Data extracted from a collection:
======
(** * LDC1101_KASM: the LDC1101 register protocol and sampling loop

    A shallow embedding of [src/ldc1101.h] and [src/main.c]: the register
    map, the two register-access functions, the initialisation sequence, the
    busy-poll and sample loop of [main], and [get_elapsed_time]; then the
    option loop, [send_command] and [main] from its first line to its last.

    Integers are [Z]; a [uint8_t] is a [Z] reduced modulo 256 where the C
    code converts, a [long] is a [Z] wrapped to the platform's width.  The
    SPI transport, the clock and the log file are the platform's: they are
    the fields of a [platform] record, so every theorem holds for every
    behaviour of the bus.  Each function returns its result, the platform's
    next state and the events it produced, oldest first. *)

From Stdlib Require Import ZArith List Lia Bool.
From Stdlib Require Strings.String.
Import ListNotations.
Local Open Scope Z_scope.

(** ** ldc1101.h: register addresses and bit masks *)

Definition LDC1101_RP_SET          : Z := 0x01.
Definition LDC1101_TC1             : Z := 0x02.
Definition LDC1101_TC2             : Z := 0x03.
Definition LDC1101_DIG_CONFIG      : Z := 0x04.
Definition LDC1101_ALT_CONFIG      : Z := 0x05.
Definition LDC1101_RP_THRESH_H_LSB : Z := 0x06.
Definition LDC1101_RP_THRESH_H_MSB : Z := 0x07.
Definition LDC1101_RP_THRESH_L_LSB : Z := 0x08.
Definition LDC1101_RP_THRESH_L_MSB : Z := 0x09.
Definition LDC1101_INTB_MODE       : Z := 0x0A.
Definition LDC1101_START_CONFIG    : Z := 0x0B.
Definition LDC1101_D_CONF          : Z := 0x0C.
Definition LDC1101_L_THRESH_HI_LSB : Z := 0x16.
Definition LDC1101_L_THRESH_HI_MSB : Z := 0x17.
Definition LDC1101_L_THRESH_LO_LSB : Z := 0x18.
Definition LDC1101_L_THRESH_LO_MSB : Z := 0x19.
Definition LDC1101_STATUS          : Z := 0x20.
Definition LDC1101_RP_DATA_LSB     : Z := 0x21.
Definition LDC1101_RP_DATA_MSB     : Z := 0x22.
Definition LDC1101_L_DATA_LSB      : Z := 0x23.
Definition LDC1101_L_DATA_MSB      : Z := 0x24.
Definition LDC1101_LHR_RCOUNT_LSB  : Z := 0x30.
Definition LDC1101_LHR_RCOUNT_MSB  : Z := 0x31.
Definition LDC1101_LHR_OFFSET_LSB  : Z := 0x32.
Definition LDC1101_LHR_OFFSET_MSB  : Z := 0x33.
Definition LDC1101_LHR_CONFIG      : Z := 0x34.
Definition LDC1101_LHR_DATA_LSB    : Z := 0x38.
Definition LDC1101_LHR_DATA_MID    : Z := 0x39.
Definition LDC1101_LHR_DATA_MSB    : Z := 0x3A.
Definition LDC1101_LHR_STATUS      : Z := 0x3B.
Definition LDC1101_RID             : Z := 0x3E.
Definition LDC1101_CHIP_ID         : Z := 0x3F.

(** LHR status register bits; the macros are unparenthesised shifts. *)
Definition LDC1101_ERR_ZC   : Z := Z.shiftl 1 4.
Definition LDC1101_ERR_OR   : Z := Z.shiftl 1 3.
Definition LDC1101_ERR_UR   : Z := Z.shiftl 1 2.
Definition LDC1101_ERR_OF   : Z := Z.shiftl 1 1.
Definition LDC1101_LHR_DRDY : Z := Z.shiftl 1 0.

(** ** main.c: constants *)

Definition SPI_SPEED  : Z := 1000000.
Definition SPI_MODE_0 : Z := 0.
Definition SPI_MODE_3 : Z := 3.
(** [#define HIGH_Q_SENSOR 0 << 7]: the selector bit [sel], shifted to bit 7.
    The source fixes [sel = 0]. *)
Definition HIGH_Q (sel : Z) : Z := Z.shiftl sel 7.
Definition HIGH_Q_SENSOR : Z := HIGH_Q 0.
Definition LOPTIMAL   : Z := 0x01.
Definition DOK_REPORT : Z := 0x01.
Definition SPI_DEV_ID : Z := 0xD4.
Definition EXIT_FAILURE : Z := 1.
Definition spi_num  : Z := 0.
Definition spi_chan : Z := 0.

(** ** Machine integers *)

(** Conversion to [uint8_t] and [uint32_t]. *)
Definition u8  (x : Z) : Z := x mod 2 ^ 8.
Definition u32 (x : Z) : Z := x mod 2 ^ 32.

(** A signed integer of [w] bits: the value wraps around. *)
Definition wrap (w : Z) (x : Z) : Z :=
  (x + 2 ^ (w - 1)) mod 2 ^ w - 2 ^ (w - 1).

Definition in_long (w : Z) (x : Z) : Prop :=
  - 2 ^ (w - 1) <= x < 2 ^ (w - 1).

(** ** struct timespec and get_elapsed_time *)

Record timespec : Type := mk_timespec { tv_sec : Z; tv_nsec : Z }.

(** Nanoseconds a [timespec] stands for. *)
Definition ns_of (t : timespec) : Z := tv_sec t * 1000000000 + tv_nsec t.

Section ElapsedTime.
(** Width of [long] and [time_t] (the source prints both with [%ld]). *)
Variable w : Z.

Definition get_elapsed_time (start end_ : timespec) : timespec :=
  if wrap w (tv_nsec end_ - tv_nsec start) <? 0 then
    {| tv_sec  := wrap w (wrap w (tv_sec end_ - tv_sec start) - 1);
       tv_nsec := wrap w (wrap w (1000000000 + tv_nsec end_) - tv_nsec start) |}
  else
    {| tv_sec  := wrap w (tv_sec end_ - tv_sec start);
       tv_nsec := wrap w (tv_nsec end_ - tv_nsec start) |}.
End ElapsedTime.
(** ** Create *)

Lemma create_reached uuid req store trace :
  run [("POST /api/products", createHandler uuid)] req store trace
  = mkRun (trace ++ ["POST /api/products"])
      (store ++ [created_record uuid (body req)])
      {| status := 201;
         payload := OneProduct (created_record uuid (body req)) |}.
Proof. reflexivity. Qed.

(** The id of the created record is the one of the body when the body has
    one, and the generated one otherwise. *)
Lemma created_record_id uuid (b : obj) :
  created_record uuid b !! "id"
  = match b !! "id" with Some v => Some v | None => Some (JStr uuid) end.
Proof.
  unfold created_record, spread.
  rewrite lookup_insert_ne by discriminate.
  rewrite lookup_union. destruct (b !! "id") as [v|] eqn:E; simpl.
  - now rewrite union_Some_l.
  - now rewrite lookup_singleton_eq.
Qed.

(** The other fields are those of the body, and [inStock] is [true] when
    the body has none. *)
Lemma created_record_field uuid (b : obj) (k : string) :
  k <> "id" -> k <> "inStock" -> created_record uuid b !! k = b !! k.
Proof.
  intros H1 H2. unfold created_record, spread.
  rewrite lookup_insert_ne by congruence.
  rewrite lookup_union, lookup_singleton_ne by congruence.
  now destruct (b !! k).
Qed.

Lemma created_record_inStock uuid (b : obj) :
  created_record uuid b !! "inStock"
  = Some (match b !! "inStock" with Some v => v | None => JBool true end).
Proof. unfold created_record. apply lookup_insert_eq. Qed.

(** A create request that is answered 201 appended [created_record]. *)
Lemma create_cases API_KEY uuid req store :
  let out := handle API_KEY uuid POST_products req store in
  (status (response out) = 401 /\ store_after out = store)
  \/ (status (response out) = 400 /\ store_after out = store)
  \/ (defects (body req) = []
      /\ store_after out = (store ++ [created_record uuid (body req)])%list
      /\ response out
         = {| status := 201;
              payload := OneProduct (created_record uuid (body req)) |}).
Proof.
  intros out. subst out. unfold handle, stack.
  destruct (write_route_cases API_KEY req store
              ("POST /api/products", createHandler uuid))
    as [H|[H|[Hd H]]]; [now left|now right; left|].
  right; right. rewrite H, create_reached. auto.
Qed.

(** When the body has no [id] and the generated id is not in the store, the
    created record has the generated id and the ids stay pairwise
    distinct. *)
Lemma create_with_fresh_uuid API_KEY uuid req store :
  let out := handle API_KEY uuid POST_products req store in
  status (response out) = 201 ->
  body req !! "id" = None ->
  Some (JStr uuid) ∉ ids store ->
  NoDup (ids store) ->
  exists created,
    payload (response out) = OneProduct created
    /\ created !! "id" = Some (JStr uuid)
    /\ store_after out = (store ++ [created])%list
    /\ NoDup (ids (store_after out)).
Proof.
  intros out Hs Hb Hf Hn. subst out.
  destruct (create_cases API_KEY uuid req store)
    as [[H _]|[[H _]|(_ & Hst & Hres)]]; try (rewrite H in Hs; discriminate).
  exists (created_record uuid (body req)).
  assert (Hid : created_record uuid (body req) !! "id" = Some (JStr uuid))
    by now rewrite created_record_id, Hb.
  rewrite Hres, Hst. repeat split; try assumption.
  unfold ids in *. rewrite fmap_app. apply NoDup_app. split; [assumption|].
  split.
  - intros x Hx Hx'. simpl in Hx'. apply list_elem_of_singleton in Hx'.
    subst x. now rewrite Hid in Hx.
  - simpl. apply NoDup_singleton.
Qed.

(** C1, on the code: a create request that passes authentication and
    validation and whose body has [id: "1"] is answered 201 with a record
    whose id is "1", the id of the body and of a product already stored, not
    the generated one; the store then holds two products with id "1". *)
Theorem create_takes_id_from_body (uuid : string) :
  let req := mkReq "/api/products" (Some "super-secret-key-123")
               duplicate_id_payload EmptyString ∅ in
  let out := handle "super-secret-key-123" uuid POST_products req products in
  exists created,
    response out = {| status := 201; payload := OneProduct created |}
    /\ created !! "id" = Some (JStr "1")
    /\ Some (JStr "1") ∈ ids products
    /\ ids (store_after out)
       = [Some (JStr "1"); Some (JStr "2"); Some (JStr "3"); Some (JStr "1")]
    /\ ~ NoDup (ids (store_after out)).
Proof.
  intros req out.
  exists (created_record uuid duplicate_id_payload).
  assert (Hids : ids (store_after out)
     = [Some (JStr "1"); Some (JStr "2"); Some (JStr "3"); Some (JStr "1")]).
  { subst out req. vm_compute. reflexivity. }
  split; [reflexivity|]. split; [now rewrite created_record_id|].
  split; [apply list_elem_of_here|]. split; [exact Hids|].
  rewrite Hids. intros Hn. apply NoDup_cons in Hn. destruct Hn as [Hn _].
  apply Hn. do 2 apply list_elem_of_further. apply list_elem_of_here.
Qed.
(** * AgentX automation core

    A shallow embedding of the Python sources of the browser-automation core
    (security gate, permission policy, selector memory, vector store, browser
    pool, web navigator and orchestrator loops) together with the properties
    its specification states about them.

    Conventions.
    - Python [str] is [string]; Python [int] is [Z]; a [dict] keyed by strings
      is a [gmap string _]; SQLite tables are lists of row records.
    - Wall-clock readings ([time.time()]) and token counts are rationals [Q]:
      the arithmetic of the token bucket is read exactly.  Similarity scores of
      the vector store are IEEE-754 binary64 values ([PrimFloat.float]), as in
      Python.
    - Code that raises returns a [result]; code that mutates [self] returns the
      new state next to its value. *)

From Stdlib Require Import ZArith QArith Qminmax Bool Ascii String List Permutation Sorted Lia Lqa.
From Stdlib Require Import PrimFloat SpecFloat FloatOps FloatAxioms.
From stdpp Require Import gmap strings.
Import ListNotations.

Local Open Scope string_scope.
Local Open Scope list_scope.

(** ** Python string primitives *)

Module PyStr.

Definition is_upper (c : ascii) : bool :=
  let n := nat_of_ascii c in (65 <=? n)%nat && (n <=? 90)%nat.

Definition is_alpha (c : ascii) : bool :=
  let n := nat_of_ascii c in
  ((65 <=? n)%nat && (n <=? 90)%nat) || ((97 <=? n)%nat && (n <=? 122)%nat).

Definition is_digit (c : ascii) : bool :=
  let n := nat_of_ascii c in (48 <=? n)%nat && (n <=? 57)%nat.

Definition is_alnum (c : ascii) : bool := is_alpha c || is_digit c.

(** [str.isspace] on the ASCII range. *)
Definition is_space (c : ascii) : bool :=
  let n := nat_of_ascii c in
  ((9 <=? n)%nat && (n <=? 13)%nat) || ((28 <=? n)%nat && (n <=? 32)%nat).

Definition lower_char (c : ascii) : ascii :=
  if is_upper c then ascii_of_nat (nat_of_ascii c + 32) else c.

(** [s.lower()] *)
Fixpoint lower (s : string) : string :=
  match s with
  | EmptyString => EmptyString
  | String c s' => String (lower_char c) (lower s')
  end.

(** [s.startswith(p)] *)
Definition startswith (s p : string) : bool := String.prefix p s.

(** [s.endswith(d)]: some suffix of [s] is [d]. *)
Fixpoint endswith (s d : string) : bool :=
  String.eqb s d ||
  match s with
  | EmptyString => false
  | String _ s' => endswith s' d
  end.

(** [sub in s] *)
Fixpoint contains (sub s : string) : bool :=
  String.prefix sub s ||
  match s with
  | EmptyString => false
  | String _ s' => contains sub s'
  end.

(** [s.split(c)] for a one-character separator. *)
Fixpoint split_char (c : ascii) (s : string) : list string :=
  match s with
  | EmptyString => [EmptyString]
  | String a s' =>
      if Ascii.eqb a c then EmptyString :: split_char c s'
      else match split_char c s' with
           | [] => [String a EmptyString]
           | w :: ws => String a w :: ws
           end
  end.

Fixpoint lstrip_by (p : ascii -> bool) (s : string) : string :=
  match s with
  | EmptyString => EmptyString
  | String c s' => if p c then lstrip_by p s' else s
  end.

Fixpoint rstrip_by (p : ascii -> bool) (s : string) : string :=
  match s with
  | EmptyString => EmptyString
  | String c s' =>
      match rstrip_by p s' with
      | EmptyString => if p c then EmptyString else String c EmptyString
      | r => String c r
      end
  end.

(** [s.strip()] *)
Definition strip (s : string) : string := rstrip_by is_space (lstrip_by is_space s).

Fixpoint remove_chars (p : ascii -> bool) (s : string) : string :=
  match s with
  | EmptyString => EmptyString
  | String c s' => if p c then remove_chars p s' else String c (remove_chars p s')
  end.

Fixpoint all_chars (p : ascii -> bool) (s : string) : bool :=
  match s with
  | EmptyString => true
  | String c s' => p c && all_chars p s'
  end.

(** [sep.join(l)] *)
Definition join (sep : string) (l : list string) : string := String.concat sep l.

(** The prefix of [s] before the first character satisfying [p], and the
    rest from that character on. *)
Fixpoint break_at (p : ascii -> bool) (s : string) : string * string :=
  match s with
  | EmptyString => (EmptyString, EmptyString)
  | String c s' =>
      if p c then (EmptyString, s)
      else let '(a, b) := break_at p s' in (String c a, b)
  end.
======
WHAT THIS TASK INVOLVES - The number of lines in the data that hold "ZArith" is all that should be given.

EXERCISE SOLUTION - 2